[Collected data]
(* ===== verification/Admission.v ===== *)
(** Package [internal/webhook], files [dnsrecordset_validating.go] and
    [dnsrecordset_mutating.go]: what is refused when a record set is created or updated,
    and the annotations it gets.

    The client of the project is the one [clusterClient] picks; here it is the cluster of
    the model.  A refusal is the list of its field errors: which record, and for a claimed
    name the name and its holder. *)

From S2P Require Import Prelude GoStrings Api Ownername Display PdnsClient Cluster.

(** * Wildcards *)

Definition isWildcardName (name : gostring) : bool :=
  bool_decide (name = "*") || HasPrefix name "*.".

(** The indices of the records that are refused. *)
Definition refuseWildcardAlias (oldRS : option DNSRecordSet) (rs : DNSRecordSet) : list nat :=
  if decide (rs_RecordType rs ≠ RRTypeALIAS) then []
  else
    let stored : gset gostring :=
      match oldRS with
      | Some old => if decide (rs_RecordType old = RRTypeALIAS)
                    then list_to_set (re_Name <$> rs_Records old) else ∅
      | None => ∅
      end in
    omap (λ '(i, rec),
      if negb (isWildcardName (re_Name rec)) then None
      else if decide (re_Name rec ∈ stored) then None
      else Some i) (imap pair (rs_Records rs)).

(** * Claimed names *)

Definition typesShareName (a b : RRType) : bool :=
  bool_decide (a = b ∨ a = RRTypeCNAME ∨ b = RRTypeCNAME).

Record ownerClaim := { oc_recordIndex : nat; oc_ownerName : gostring }.

(** The earlier of two record sets, by creation and then by name. *)
Definition firstClaimant (a b : DNSRecordSet) : DNSRecordSet :=
  if (rs_CreationTimestamp a =? rs_CreationTimestamp b)%Z
  then if str_ltb (rs_Name b) (rs_Name a) then b else a
  else if (rs_CreationTimestamp a <? rs_CreationTimestamp b)%Z then a else b.

(** A field error: the record, the name it claims and who holds it. *)
Record ClaimError := { ce_claim : ownerClaim; ce_name : gostring; ce_holder : DNSRecordSet }.

Section Validator.
Context `{GoRuntime}.

Definition claimStep (zoneDomainName : gostring) (claims : gmap gostring ownerClaim)
    (p : nat * RecordEntry) : gmap gostring ownerClaim :=
  let '(i, rec) := p in
  if decide (re_Name rec = []) then claims
  else
    let k := Qualify (re_Name rec) zoneDomainName in
    if claims !! k is Some _ then claims
    else <[k := {| oc_recordIndex := i; oc_ownerName := re_Name rec |}]> claims.

Definition newOwnerClaims (rs : DNSRecordSet) (zoneDomainName : gostring) : gmap gostring ownerClaim :=
  foldl (claimStep zoneDomainName) ∅ (imap pair (rs_Records rs)).

(** The claims that are checked: those the stored object does not make already. *)
Definition newClaims (oldRS : option DNSRecordSet) (rs : DNSRecordSet) (domain : gostring) :
    gmap gostring ownerClaim :=
  let claims := newOwnerClaims rs domain in
  match oldRS with
  | Some old =>
      if decide (rs_RecordType old = rs_RecordType rs ∧ rs_DNSZoneRef old = rs_DNSZoneRef rs)
      then foldl (λ claims rec, delete (Qualify (re_Name rec) domain) claims) claims (rs_Records old)
      else claims
  | None => claims
  end.

(** Another record set that contends for the names of [rs]. *)
Definition contends (rs other : DNSRecordSet) : bool :=
  negb (bool_decide (rs_Name other = rs_Name rs)) && bool_decide (rs_DeletionTimestamp other = None)
  && bool_decide (rs_DNSZoneRef other = rs_DNSZoneRef rs)
  && typesShareName (rs_RecordType other) (rs_RecordType rs).

Definition holdStep (claims : gmap gostring ownerClaim) (domain : gostring) (other : DNSRecordSet)
    (holders : gmap gostring DNSRecordSet) (rec : RecordEntry) : gmap gostring DNSRecordSet :=
  let k := Qualify (re_Name rec) domain in
  if claims !! k is None then holders
  else match holders !! k with
       | None => <[k := other]> holders
       | Some held => <[k := firstClaimant held other]> holders
       end.

Definition claimHolders (rs : DNSRecordSet) (claims : gmap gostring ownerClaim) (domain : gostring)
    (items : list DNSRecordSet) : gmap gostring DNSRecordSet :=
  foldl (λ holders other,
      if contends rs other then foldl (holdStep claims domain other) holders (rs_Records other)
      else holders) ∅ items.

(** The errors, in the order of the records. *)
Definition claimErrors (claims : gmap gostring ownerClaim) (holders : gmap gostring DNSRecordSet) :
    list ClaimError :=
  let index k := default 0 (oc_recordIndex <$> claims !! k) in
  let contested := sort_slice (λ a b, index a <? index b) (map_range holders).*1 in
  omap (λ k, claim ← claims !! k; holder ← holders !! k;
             Some {| ce_claim := claim; ce_name := k; ce_holder := holder |}) contested.

Context (K : Cluster).

(** The list is of the whole namespace. *)
Definition refuseClaimedOwnerNames (oldRS : option DNSRecordSet) (rs : DNSRecordSet) :
    Ctl (list ClaimError) :=
  if decide (rs_DNSZoneRef rs = [] ∨ rs_Records rs = []) then mret []
  else
    z ← getZone K (rs_Namespace rs, rs_DNSZoneRef rs);
    match z with
    | KNotFound _ | KFailed _ => mret []
    | KFound zone =>
        let domain := z_DomainName zone in
        let claims := newClaims oldRS rs domain in
        if decide (size claims = 0) then mret []
        else
          r ← listRecordSets K (rs_Namespace rs) [];
          match r with
          | Err _ => mret []
          | Ok items => mret (claimErrors claims (claimHolders rs claims domain items))
          end
    end.

(** [ValidateCreate] and [ValidateUpdate]: the indices of wildcard ALIAS records, or the
    claimed names. *)
Definition validateRecordSet (oldRS : option DNSRecordSet) (rs : DNSRecordSet) :
    Ctl (result (list nat) (list ClaimError)) :=
  match refuseWildcardAlias oldRS rs with
  | [] => errs ← refuseClaimedOwnerNames oldRS rs; mret (Ok errs)
  | idxs => mret (Err idxs)
  end.

(** * The mutating webhook *)

(** The stored object of the request: [None] when there is none, [Some None] when it does
    not decode. *)
Definition stampActivityAnnotations (old : option (option DNSRecordSet)) (annotations : Annotations)
    (rs : DNSRecordSet) (zoneDomainName : gostring) : Annotations :=
  match old with
  | Some (Some oldRS) =>
      (EnsureActivityAnnotations annotations rs (Some oldRS) zoneDomainName).1
  | _ => (ClearActivityAnnotations annotations).1
  end.

Definition Default (old : option (option DNSRecordSet)) (annotations : Annotations) (rs : DNSRecordSet) :
    Ctl (result gostring Annotations) :=
  if decide (rs_DNSZoneRef rs = []) then mret (Ok annotations)
  else
    z ← getZone K (rs_Namespace rs, rs_DNSZoneRef rs);
    match z with
    | KNotFound _ => mret (Ok annotations)
    | KFailed e =>
        mret (Err ("getting DNSZone " ++ rs_Namespace rs ++ "/" ++ rs_DNSZoneRef rs ++ ": " ++ e))
    | KFound zone =>
        let annotations := (EnsureAnnotations annotations rs (z_DomainName zone)).1 in
        mret (Ok (stampActivityAnnotations old annotations rs (z_DomainName zone)))
    end.

(** * What is admitted *)

(** The record set lists a record at the name [k]. *)
Definition lists (rs : DNSRecordSet) (domain k : gostring) : Prop :=
  ∃ e, e ∈ rs_Records rs ∧ k = Qualify (re_Name e) domain.

Definition named (rs : DNSRecordSet) : Prop := Forall (λ e, re_Name e ≠ []) (rs_Records rs).

Lemma elem_of_imap_pair {A} (l : list A) i x : (i, x) ∈ imap pair l ↔ l !! i = Some x.
Proof.
  rewrite list_elem_of_lookup. split.
  - intros (j & Hj). rewrite list_lookup_imap in Hj. apply fmap_Some in Hj as (y & Hy & [= -> ->]). done.
  - intros Hi. exists i. by rewrite list_lookup_imap, Hi.
Qed.

Lemma claimStep_Some domain l k :
  is_Some (foldl (claimStep domain) ∅ l !! k) ↔
  ∃ p, p ∈ l ∧ re_Name p.2 ≠ [] ∧ k = Qualify (re_Name p.2) domain.
Proof.
  induction l as [|[i rec] l IH] using rev_ind.
  { cbn. rewrite lookup_empty. split; [by intros []|]. by intros (? & ?%not_elem_of_nil & _). }
  rewrite foldl_snoc. unfold claimStep at 1. setoid_rewrite elem_of_app.
  setoid_rewrite list_elem_of_singleton. case_decide as Hn; [naive_solver|].
  destruct (foldl _ ∅ l !! Qualify (re_Name rec) domain) as [c|] eqn:E.
  - rewrite IH. split; [naive_solver|]. intros (p & [?| ->] & ?); [eauto|].
    cbn in *. apply IH. destruct_and!. subst k. rewrite E. by eexists.
  - rewrite lookup_insert_is_Some. destruct (decide (Qualify (re_Name rec) domain = k)) as [<-|Hne].
    + split; [|by left]. intros _. exists (i, rec). auto.
    + split.
      * intros [?|[_ Hk]]; [done|]. apply IH in Hk. naive_solver.
      * intros (p & [?| ->] & ? & ?); [|by cbn in *]. right. split; [done|]. apply IH. eauto.
Qed.

Lemma newOwnerClaims_Some rs domain k :
  named rs → is_Some (newOwnerClaims rs domain !! k) ↔ lists rs domain k.
Proof.
  intros Hn. unfold newOwnerClaims, lists. rewrite claimStep_Some. unfold named in Hn. rewrite Forall_forall in Hn.
  split.
  - intros ([i e] & Hin%elem_of_imap_pair & _ & ->). exists e. split; [by eapply list_elem_of_lookup_2|done].
  - intros (e & He & ->). pose proof (Hn e He). apply list_elem_of_lookup in He as (i & Hi).
    exists (i, e). by rewrite elem_of_imap_pair.
Qed.

(** The stored object makes the claim already. *)
Definition keeps (oldRS : option DNSRecordSet) (rs : DNSRecordSet) (domain k : gostring) : Prop :=
  match oldRS with
  | Some old => rs_RecordType old = rs_RecordType rs ∧ rs_DNSZoneRef old = rs_DNSZoneRef rs ∧
                lists old domain k
  | None => False
  end.

Lemma newClaims_Some oldRS rs domain k :
  named rs → is_Some (newClaims oldRS rs domain !! k) ↔ lists rs domain k ∧ ¬ keeps oldRS rs domain k.
Proof.
  intros Hn. unfold newClaims, keeps. destruct oldRS as [old|]; [|rewrite newOwnerClaims_Some by done; tauto].
  case_decide as Hsame; [|rewrite newOwnerClaims_Some by done; tauto].
  transitivity (is_Some (newOwnerClaims rs domain !! k) ∧ ¬ lists old domain k);
    [|rewrite newOwnerClaims_Some by done; tauto].
  unfold lists. generalize (newOwnerClaims rs domain) as m.
  induction (rs_Records old) as [|e l IH]; intros m; cbn [foldl].
  { setoid_rewrite elem_of_nil. naive_solver. }
  rewrite IH. setoid_rewrite elem_of_cons.
  destruct (decide (Qualify (re_Name e) domain = k)) as [<-|Hne].
  - rewrite lookup_delete_eq. split; [by intros [[] _]|]. intros [_ []]. exists e. auto.
  - rewrite lookup_delete_ne by done. naive_solver.
Qed.

(** Who holds a contested name. *)
Lemma holdStep_Some claims domain other l holders k :
  is_Some (foldl (holdStep claims domain other) holders l !! k) ↔
  is_Some (holders !! k) ∨ is_Some (claims !! k) ∧ ∃ e, e ∈ l ∧ k = Qualify (re_Name e) domain.
Proof.
  revert holders. induction l as [|e l IH]; intros holders; cbn [foldl].
  { setoid_rewrite elem_of_nil. naive_solver. }
  rewrite IH. setoid_rewrite elem_of_cons. unfold holdStep.
  destruct (claims !! Qualify (re_Name e) domain) as [c|] eqn:Ec.
  - assert (is_Some (match holders !! Qualify (re_Name e) domain with
        | Some held => <[Qualify (re_Name e) domain := firstClaimant held other]> holders
        | None => <[Qualify (re_Name e) domain := other]> holders end !! k) ↔
      is_Some (holders !! k) ∨ k = Qualify (re_Name e) domain) as ->.
    { destruct (decide (k = Qualify (re_Name e) domain)) as [->|Hne].
      - case_match; rewrite lookup_insert_eq; split; eauto.
      - case_match; rewrite lookup_insert_ne by done; tauto. }
    split; [|naive_solver]. intros [[?| ->]|?]; [by left|right|naive_solver]. split; [by eexists|eauto].
  - split; [naive_solver|]. intros [?|[Hk (e' & [-> | ?] & ->)]]; [by left| |naive_solver].
    by rewrite Ec in Hk; destruct Hk.
Qed.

— WHAT THIS TASK INVOLVES —
Stop after the line containing "oc_recordIndex : nat;": print exactly the lines from the start of the entries above up to it, that line included.

— YOUR RESPONSE —
(* ===== verification/Admission.v ===== *)
(** Package [internal/webhook], files [dnsrecordset_validating.go] and
    [dnsrecordset_mutating.go]: what is refused when a record set is created or updated,
    and the annotations it gets.

    The client of the project is the one [clusterClient] picks; here it is the cluster of
    the model.  A refusal is the list of its field errors: which record, and for a claimed
    name the name and its holder. *)

From S2P Require Import Prelude GoStrings Api Ownername Display PdnsClient Cluster.

(** * Wildcards *)

Definition isWildcardName (name : gostring) : bool :=
  bool_decide (name = "*") || HasPrefix name "*.".

(** The indices of the records that are refused. *)
Definition refuseWildcardAlias (oldRS : option DNSRecordSet) (rs : DNSRecordSet) : list nat :=
  if decide (rs_RecordType rs ≠ RRTypeALIAS) then []
  else
    let stored : gset gostring :=
      match oldRS with
      | Some old => if decide (rs_RecordType old = RRTypeALIAS)
                    then list_to_set (re_Name <$> rs_Records old) else ∅
      | None => ∅
      end in
    omap (λ '(i, rec),
      if negb (isWildcardName (re_Name rec)) then None
      else if decide (re_Name rec ∈ stored) then None
      else Some i) (imap pair (rs_Records rs)).

(** * Claimed names *)

Definition typesShareName (a b : RRType) : bool :=
  bool_decide (a = b ∨ a = RRTypeCNAME ∨ b = RRTypeCNAME).

Record ownerClaim := { oc_recordIndex : nat; oc_ownerName : gostring }.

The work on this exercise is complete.